It took them almost two hours to reach it, the road not even a road but a gullied overgrown path winding through hills, the place they sought not in the bottom but on a hill overlooking the creek — a clump of ragged cedars, the ruins of old cementless chimneys, a depression which was once a well or a cistern, the old wornout brier- and sedge-choked fields spreading away and a few snaggled trees of what had been an orchard, shadowy and dim beneath the moonless sky where the fierce stars of late summer swam. “It’s in the orchard,” Lucas said. “It’s divided, buried in two separate places. One of them’s in the orchard.”
“Provided the fellow that wrote you the letter aint come back and joined them together again,” the salesman said. “What are we waiting on? Here, Jack,” he said to George, “grab that thing out of there.” George lifted the divining machine from the car.
The salesman had a flashlight now, quite new, thrust into his hip pocket, though he didn’t put it on at once. He looked around at the dark horizon of other hills, visible even in the darkness for miles. “By God, you better find it first pop this time. There probably aint a man in ten miles that can walk that wont be up here inside of an hour, watching us.”
“Dont tell me that,” Lucas said. “Tell it to this three-hundred-and-twenty-five-dollar talking box I done bought that dont seem to know how to say nothing but No.”
“You aint bought this box yet, big boy,” the salesman said. “You say one of the places is in them trees there. All right. Where?”
Lucas, carrying the shovel, entered the orchard. The others followed. The salesman watched Lucas pause, squinting at the trees and sky to orient himself, moving on again. At last he stopped. “We can start here,” he said. The salesman snapped on the flashlight, cupping the beam with his hand on to the box in George’s hands.

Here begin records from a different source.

(* ================================================================= *)
(** ** A whole run *)

Section WholeRun.

Variable cfg : config.
Variable svc : services.
Import StrFacts FSFacts.

Lemma transcribe_all_step (sched : schedule) (w v : world) (r : result string) :
  transcribe_all cfg svc sched w = (r, v) ->
  task_step cfg (submitted cfg w) w v.
Proof.
  destruct (FS.lookup (incoming_bucket cfg) (disk w)) as [[?|]|] eqn:D.
  - unfold transcribe_all, bind, listdir. rewrite D. intros [= <- <-].
    apply task_step_refl.
  - rewrite (transcribe_all_eval cfg svc sched w D). cbn zeta.
    destruct (batch_rule cfg svc sched w (fun _ => True) (fun _ _ _ => True))
      as [S _]; auto.
    destruct (gather _ _); intros [= <- <-]; exact S.
  - unfold transcribe_all, bind, listdir. rewrite D. intros [= <- <-].
    apply task_step_refl.
Qed.

Lemma main_ok_inv (sched : schedule) (w w' : world) :
  main cfg svc sched w = (Ok tt, w') ->
  exists c v content text v2 ins caches,
    combined_transcription cfg svc sched w = (Ok c, v) /\
    completion_service svc (trace v ++ [EvSummarize c]) (prompt_of c) = Some content /\
    let u := mkWorld (disk v) (trace v ++ [EvSummarize c]) in
    let summary := strip content in
    writable (summary_action_file cfg) (disk u) /\
    moved cfg text (summary_written cfg summary u) v2 /\
    clears (incoming_bucket cfg) v2 ins /\
    clears (intermediate_transcripts cfg) (cleared ins v2) caches /\
    w' = cleared caches (cleared ins v2).
Proof.
  unfold main. intros H. inv_bind_as H c v Hc; [discriminate H|].
  inv_bind_as H s u Hs; [discriminate H|].
  apply generate_summary_inv in Hs.
  destruct Hs as [-> [[_ Q] | [content [Ec Q]]]]; [discriminate Q|].
  injection Q as ->. cbn [trace] in Ec.
  apply finalize_sound in H.
  inversion H as [ | | | | text v2 ins caches Wr Mv Ci Cc]; subst.
  exists c, v, content, text, v2, ins, caches. cbn zeta. auto 10.
Qed.

Lemma lookup_cleared (removed : list string) (v : world) (q : string) :
  FS.lookup q (disk (cleared removed v)) =
  if existsb (String.eqb q) removed then None else FS.lookup q (disk v).
Proof. apply lookup_delete_all. Qed.

Lemma clears_misses (d : string) (v : world) (removed : list string) (q : string) :
  clears d v removed -> child_name d q = None ->
  existsb (String.eqb q) removed = false.
Proof.
  intros [_ [A _]] N. destruct (existsb (String.eqb q) removed) eqn:E; [|reflexivity].
  apply existsb_exists in E. destruct E as [p [Hp Q]].
  apply String.eqb_eq in Q. subst p.
  destruct (A q Hp) as [n [C _]]. congruence.
Qed.




(** *** Where the configured paths lie *)

Hypothesis Hout : output_apart cfg = true.

Lemma apart_facts :
  clean (incoming_bucket cfg) = true /\
  clean (intermediate_transcripts cfg) = true /\
  clean (output_folder cfg) = true /\
  incoming_bucket cfg <> output_folder cfg /\
  intermediate_transcripts cfg <> output_folder cfg /\
  contains (incoming_bucket cfg) ".m4a" = false /\
  has_slash (datetime_prefix cfg) = false.
Proof.
  pose proof Hout as H. unfold output_apart in H.
  do 6 (apply andb_true_iff in H; destruct H as [H ?]).
  repeat match goal with
         | X : negb _ = true |- _ => apply negb_true_iff in X
         | X : (_ =? _) = false |- _ => apply String.eqb_neq in X
         end.
  repeat (split; [assumption|]). assumption.
Qed.

Lemma entry_is_cache_child (x : string) :
  child_name (intermediate_transcripts cfg) (transcript_path cfg x) =
  Some (basename x ++ ".txt").
Proof.
  unfold transcript_path. apply child_name_of_join.
  - destruct (basename x); discriminate.
  - rewrite has_slash_app, basename_has_no_slash. reflexivity.
Qed.

Lemma consolidated_is_cache_child :
  child_name (intermediate_transcripts cfg) (consolidated_transcript_file cfg) =
  Some "total_transcript.md".
Proof.
  unfold consolidated_transcript_file. apply child_name_of_join;
    [discriminate | reflexivity].
Qed.

Lemma transcript_is_output_child :
  child_name (output_folder cfg) (transcript_file cfg) =
  Some (datetime_prefix cfg ++ "-transcripts.md").
Proof.
  destruct apart_facts as [_ [_ [_ [_ [_ [_ Sp]]]]]].
  unfold transcript_file. apply child_name_of_join.
  - destruct (datetime_prefix cfg); discriminate.
  - rewrite has_slash_app, Sp. reflexivity.
Qed.
(** * The session shell plugin on Unix: [shell_unix.go]

    A shallow embedding of [agent/session/plugins/shell/shell_unix.go]
    (package [shell]): [StartPty], [Stop], [SetSize], [getUserCredentials]
    and [generateLogData], together with the parts of the Go standard
    library and of [github.com/kr/pty] that these functions call.

    Go strings are byte strings, modelled as [string]; Go's [int] is taken
    to be 64 bits wide (the agent's Unix targets), [uint32] and [uint16]
    are [Z] with the wrap-around of the conversion written out.  Calls
    that leave the process (running a command, opening a PTY, writing to
    a file, sleeping, logging) are recorded in a trace and answered by a
    [Host]. *)

From Stdlib Require Import ZArith List Bool Ascii String Lia.
From Stdlib Require Import DecimalString.
Import ListNotations.

Open Scope string_scope.
Open Scope Z_scope.

(** ** Package [strings] *)

Module strings.

(** [asciiSpace]: the six ASCII bytes [TrimSpace] removes on its fast
    path: tab, line feed, vertical tab, form feed, carriage return and
    space. *)
Definition asciiSpace (c : ascii) : bool :=
  let n := nat_of_ascii c in
  ((9 <=? n)%nat && (n <=? 13)%nat) || (n =? 32)%nat.
Lemma shift_amount_small q e :
  0 <= q -> q / 2 ^ shift_amount q e < 2 ^ 53.
Proof.
  intros Hq. set (n := shift_amount q e).
  assert (Hn : 0 <= n) by apply shift_amount_nonneg.
  pose proof (pow2_gt0 n Hn) as Hp.
  apply Z.div_lt_upper_bound; [assumption|].
  destruct (Z.eq_dec q 0) as [->|Hq0].
  - apply Z.mul_pos_pos; [assumption|reflexivity].
  - pose proof (Zdigits2_bounds q ltac:(lia)) as [_ Hu].
    rewrite <- Z.pow_add_r by lia.
    apply Z.lt_le_trans with (1 := Hu).
    apply Z.pow_le_mono_r; [lia|].
    unfold n, shift_amount. rewrite fexp_eq. lia.
Qed.

Lemma shift_amount_emin q e : -1074 <= e + shift_amount q e.
Proof. unfold shift_amount. rewrite fexp_eq. lia. Qed.

Lemma shift_amount_normal q e :
  0 <= q -> e <= fexp (Zdigits2 q + e) ->
  e + shift_amount q e = -1074 \/ 2 ^ 52 <= q / 2 ^ shift_amount q e.
Proof.
  intros Hq Hc. unfold shift_amount. rewrite fexp_eq in *.
  destruct (Z_le_gt_dec (Zdigits2 q + e - 53) (-1074)) as [H|H].
  - left. lia.
  - right. rewrite Z.max_r by lia.
    replace (Z.max (Zdigits2 q + e - 53) (-1074) - e) with (Zdigits2 q - 53) by lia.
    assert (Hd : 53 <= Zdigits2 q) by lia.
    assert (Hq0 : 0 < q) by (destruct q; simpl in *; lia).
    apply Z.div_le_lower_bound; [apply pow2_gt0; lia|].
    rewrite <- Z.pow_add_r by lia.
    replace (Zdigits2 q - 53 + 52) with (Zdigits2 q - 1) by lia.
    apply (Zdigits2_bounds q Hq0).
Qed.

(** The two roundings of [binary_round_aux] in closed form: the second shift
    only absorbs the carry of the first. *)
Lemma round_aux_Z_cases a b e :
  0 <= a -> 0 < b ->
  let n := shift_amount (a / b) e in
  let M := rne_div a (b * 2 ^ n) in
  M <= 2 ^ 53 /\
  round_aux_Z a b e = if M =? 2 ^ 53 then (2 ^ 52, e + n + 1) else (M, e + n).
Proof.
  intros Ha Hb n M.
  assert (Hn : 0 <= n) by apply shift_amount_nonneg.
  pose proof (pow2_gt0 n Hn) as Hp.
  assert (Hb' : 0 < b * 2 ^ n) by (apply Z.mul_pos_pos; assumption).
  assert (Hq : 0 <= a / b) by (apply Z.div_pos; assumption).
  pose proof (shift_amount_small (a / b) e Hq) as Hs. fold n in Hs.
  rewrite Z.div_div in Hs by lia.
  assert (HM : M <= 2 ^ 53).
  { apply rne_div_le; [assumption|].
    pose proof (Z.div_mod a (b * 2 ^ n) ltac:(lia)).
    pose proof (Z.mod_pos_bound a (b * 2 ^ n) Hb'). nia. }
  split; [assumption|].
  assert (HM0 : 0 <= M) by (apply rne_div_nonneg; assumption).
  pose proof (shift_amount_emin (a / b) e) as He. fold n in He.
  unfold round_aux_Z. fold n. fold M.
  destruct (Z.eqb_spec M (2 ^ 53)) as [E|E].
  - rewrite E. unfold shift_amount. rewrite fexp_eq.
    replace (Zdigits2 (2 ^ 53)) with 54 by reflexivity.
    replace (Z.max 0 (Z.max (54 + (e + n) - 53) (-1074) - (e + n))) with 1 by lia.
    reflexivity.
  - assert (Hd : Zdigits2 M <= 53).
    { destruct (Z.eq_dec M 0) as [->|HM1]; [simpl; lia|].
      apply Zdigits2_le_iff; lia. }
    unfold shift_amount. rewrite fexp_eq.
    replace (Z.max 0 (Z.max (Zdigits2 M + (e + n) - 53) (-1074) - (e + n))) with 0 by lia.
    rewrite Z.pow_0_r, Z.div_1_r, Z.add_0_r. reflexivity.
Qed.

Lemma new_location_spec nb k :
  0 < nb -> 0 <= k < nb ->
  new_location nb k = if k =? 0 then loc_Exact else loc_Inexact (2 * k ?= nb).
Proof.
  intros Hnb Hk. unfold new_location, new_location_even, new_location_odd.
  destruct (Z.even nb) eqn:Ev; [reflexivity|].
  destruct (Z.eqb_spec k 0) as [E|E]; [reflexivity|].
  f_equal.
  assert (Hodd : Z.odd nb = true) by (rewrite <- Z.negb_even, Ev; reflexivity).
  apply Z.odd_spec in Hodd. destruct Hodd as [h Hh].
  remember (2 * k) as t eqn:Et.
  destruct (Z.compare_spec (t + 1) nb); destruct (Z.compare_spec t nb);
    try reflexivity; lia.
Qed.

Lemma div_core_spec m1 e1 m2 e2 :
  0 < m1 -> 0 < m2 ->
  let e' := div_exponent m1 e1 m2 e2 in
  let a := m1 * 2 ^ (e1 - e2 - e') in
  SFdiv_core_binary prec emax m1 e1 m2 e2 = (a / m2, e', loc_div a m2).
Proof.
  intros H1 H2 e' a. unfold SFdiv_core_binary.
  change (Z.min (SpecFloat.fexp prec emax (Zdigits2 m1 + e1 - (Zdigits2 m2 + e2))) (e1 - e2))
    with e'.
  assert (Hs : 0 <= e1 - e2 - e') by (unfold e', div_exponent; lia).
  assert (Hm' : match e1 - e2 - e' with
                | Z0 => m1
                | Zpos _ => Z.shiftl m1 (e1 - e2 - e')
                | Zneg _ => 0
                end = a).
  { unfold a. destruct (e1 - e2 - e') as [|p|p] eqn:E.
    - rewrite Z.pow_0_r. lia.
    - rewrite Z.shiftl_mul_pow2 by lia. reflexivity.
    - lia. }
  rewrite Hm'.
  pose proof (Z.mod_pos_bound a m2 H2) as Hr.
  unfold Z.modulo, Z.div in *. unfold loc_div, Z.modulo.
  destruct (Z.div_eucl a m2) as [q r].
  rewrite new_location_spec by assumption. reflexivity.
Qed.

Lemma div_core_canonical m1 e1 m2 e2 :
  0 < m1 -> 0 < m2 ->
  let e' := div_exponent m1 e1 m2 e2 in
  let q := m1 * 2 ^ (e1 - e2 - e') / m2 in
  e' <= fexp (Zdigits2 q + e').
Proof.
  intros H1 H2 e' q.
  set (s := e1 - e2 - e'). set (delta := Zdigits2 m1 + e1 - (Zdigits2 m2 + e2)).
  assert (He : e' <= fexp delta /\ e' <= e1 - e2) by (unfold e', div_exponent; fold delta; lia).
  assert (Hs : 0 <= s) by (unfold s; lia).
  pose proof (pow2_gt0 s Hs) as Hps.
  pose proof (Zdigits2_bounds m1 H1) as [Hl1 Hu1].
  pose proof (Zdigits2_bounds m2 H2) as [Hl2 Hu2].
  pose proof (Zdigits2_pos m1 H1) as Hd1. pose proof (Zdigits2_pos m2 H2) as Hd2.
  assert (Hq0 : 0 <= q) by (apply Z.div_pos; nia).
  (* the quotient has at least [d1 + s - d2] digits *)
  assert (Hdq : Zdigits2 m1 + s - Zdigits2 m2 <= Zdigits2 q \/ (q = 0 /\ Zdigits2 m1 + s <= Zdigits2 m2)).
  { destruct (Z_le_gt_dec (Zdigits2 m1 + s) (Zdigits2 m2)) as [Hle|Hgt].
    - destruct (Z.eq_dec q 0) as [Hz|Hz]; [right; split; assumption|].
      left. pose proof (Zdigits2_pos q ltac:(lia)). lia.
    - left. set (k := Zdigits2 m1 + s - Zdigits2 m2 - 1).
      assert (Hk : 0 <= k) by (unfold k; lia).
      assert (Hqk : 2 ^ k <= q).
      { apply Z.div_le_lower_bound; [assumption|].
        apply Z.le_trans with (2 ^ (Zdigits2 m1 - 1) * 2 ^ s).
        - apply Z.le_trans with (2 ^ Zdigits2 m2 * 2 ^ k).
          + apply Z.mul_le_mono_nonneg_r; [apply Z.lt_le_incl, pow2_gt0; assumption|lia].
          + rewrite <- !Z.pow_add_r by lia. apply Z.pow_le_mono_r; unfold k; lia.
        - apply Z.mul_le_mono_nonneg_r; lia. }
      assert (Hqpos : 0 < q) by (pose proof (pow2_gt0 k Hk); lia).
      destruct (Z_le_gt_dec (k + 1) (Zdigits2 q)) as [|Hc]; [unfold k in *; lia|].
      exfalso. pose proof (Zdigits2_bounds q Hqpos) as [_ Hu].
      assert (2 ^ Zdigits2 q <= 2 ^ k) by (apply Z.pow_le_mono_r; lia). lia. }
  destruct Hdq as [Hdq|[Hz Hle]].
  - apply Z.le_trans with (fexp delta); [lia|].
    apply fexp_mono. unfold delta, s in *. lia.
  - rewrite Hz. simpl Zdigits2. rewrite fexp_eq in *.
    unfold delta, s in *. lia.
Qed.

“All right, Jack,” he said. “Get going.”
“I better tote it,” Lucas said.
“No,” the salesman said. “You’re too old. I dont know yet that you can even keep up with us.”
“I did last night,” Lucas said.
“This aint last night,” the salesman said. “Get on, Jack!” he said sharply. They moved on, George in the middle, carrying the machine, while all three of them watched the small cryptic dials in the flashlight’s contracted beam as they worked back and forth across the orchard in parallel traverses, all three watching when the needles jerked into life and gyrated and spun for a moment, then stopped, quivering.
Then Lucas held the box and watched George spading into the light’s concentrated pool and saw the rusted can come up at last and the bright cascade of silver dollars glint and rush about the salesman’s hands and heard the salesman’s voice: “Well, by God. Well, by God.” Lucas squatted also. He and the salesman squatted opposite one another across the pit.
“Well, I done found this much of it, anyhow,” Lucas said. The salesman, one hand spread upon the scattered coins, made abashing blow with the other as if Lucas had reached for the money. Squatting, he laughed harshly and steadily at Lucas.
“You found? This machine dont belong to you, old man.”
“I bought it from you,” Lucas said.
“With what?”
“A mule,” Lucas said. The other laughed at him across the pit, harsh and steady. “I give you a billy sale for it,” Lucas said.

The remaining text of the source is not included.